Я вновь обрел путь к Богу и стал удаляться от мысли простить Ему то, чему был свидетелем. Я вспомнил об одной фразе, сказанной моим наставником в Риме: «Истинный секрет веры не в том, чтобы простить, а в том, чтобы просить прощения у мира, такого, какой он есть, за то, что мы не смогли его изменить».


Январь 1995

Возвращение в реальный мир. Я разослал множество писем в религиозные организации, пенсионные фонды и монастыри, прося принять меня на любую, самую ничтожную работу. Я был готов заниматься чем угодно, лишь бы быть среди людей. Центр богословского образования в Дроме, зная о моем состоянии, положительно ответил на мой запрос. Я не скрывал своего заболевания.

Меня взяли на должность архивариуса. Несмотря на больную руку, я как могу тружусь, упорядочиваю, классифицирую. Постоянно окруженный пыльными досье и семинаристами-стажерами, я постепенно вписываюсь в среду. С помощью ежедневной горсти таблеток и визитов к психоаналитику в Монтелимар два раза в неделю я кое-как держусь. Мне удается скрывать свою депрессию, которая даже здесь – особенно здесь – вызвала бы неловкость и стеснение.

Иногда припадки возобновляются. Я дергаюсь, меня сотрясает нервная дрожь. Или наоборот, мое сознание застывает, как погасшая звезда, наступает апатия, и я пальцем не могу пошевелить. Это может продолжаться часами. Я сижу, раздавленный мыслями, которые поглощают меня целиком: смерть, потусторонний мир, неведомое… В такие минуты Бог опять умирает.

Но вот воспоминания никуда не деваются. Несмотря на все предосторожности, очередной приступ всегда застает меня врасплох. Как ни стараюсь я держаться подальше от радиоприемников, телевизоров и любых источников подобных звуков, стоит мне только заслышать помехи в эфире, как я тут же испытываю непереносимую тошноту и спазмы в желудке. «И пусть ни один таракан от вас не скроется!» Я бегу в туалет и вместе с рвотой извергаю из себя все – желчь, страх, трусость, пытаясь избавиться от них навсегда, но все заканчивается истерикой и рыданиями.

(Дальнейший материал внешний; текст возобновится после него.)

(** * DetectaBB backend: verdict synthesis and submission gateway

    A shallow embedding of [src/ml/explainer.py] (the explanation
    synthesiser) and of the upload handler of [src/api/main.py], with
    the properties of the specification stated and settled over them.

    Layout:
    - [Py]        : JSON-shaped Python values, exceptions, the handful of
                    built-in operations the two modules use;
    - [Explainer] : [explainer.py], function by function;
    - [Api]       : [analisar_boleto] of [main.py] as a program over the
                    two external stores, with its interleaving semantics. *)

From Stdlib Require Import ZArith QArith Lia Permutation Sorted.
From Stdlib.Strings Require Import Ascii String Byte.
From stdpp Require Import base option list strings gmap pretty.

Open Scope string_scope.
Set Warnings "-register-all".

(* ================================================================== *)
(** * Python values *)
(* ================================================================== *)

Module Py.

(** The collaborator payloads are dict-shaped data: [None], booleans,
    integers, floats, strings, lists and dicts with string keys.  A dict
    is kept as an association list of distinct keys in insertion order,
    which is the order [items()] enumerates.  A float is represented by the rational
    it is exactly equal to (finite floats only), so that comparisons of
    floats are comparisons of rationals. *)
Inductive pyval : Type :=
| PNone
| PBool (b : bool)
| PInt (n : Z)
| PFloat (x : Q)
| PStr (s : string)
| PList (items : list pyval)
| PDict (entries : list (string * pyval)).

Еще один пример. Я попросил разрешения питаться отдельно от других, чтобы не слышать стук приборов, скрежет и лязг металла. Даже звук стула, передвигаемого по паркету, мысленно возвращал меня на центральную улицу Кигали: убийцы свистят и улюлюкают, а во рвах растут горы тел, которые уже невозможно сосчитать… Прежде чем начать корчиться, я испускал крик и приходил в себя уже в медчасти под воздействием транквилизаторов. Лишнее доказательство того, что я не выздоровел и уже никогда полностью не поправлюсь. Пересадка не удалась, однако не было никакой возможности извлечь инородное тело.


Январь 1996

Я ушел из центра богословия и обосновался в заброшенном монастыре в Верхних Пиренеях. Попытался разобраться в самом себе. Высшее знание. Божественный Глагол. Среди монахов я снова обретал силу, надежду и жизнеспособность. Но лишь до того дня, когда обыденность не стала мне в тягость. После всего, что мне довелось увидеть, невозможно было стоять на коленях и говорить с Небом, зная, что на земле царит ад. Здешние монахи в вопросах души были послушниками. Я пребывал в иных пределах. Я видел истинное лицо человека – с содранной кожей, обнаженными мышцами и торчащими нервами. Его неумолимую, упрямую ненависть. Его ненасытную страсть к насилию. Человека надо излечить от этого зла, я же ничего не могу сделать, живя здесь в тиши, в отдалении от мира.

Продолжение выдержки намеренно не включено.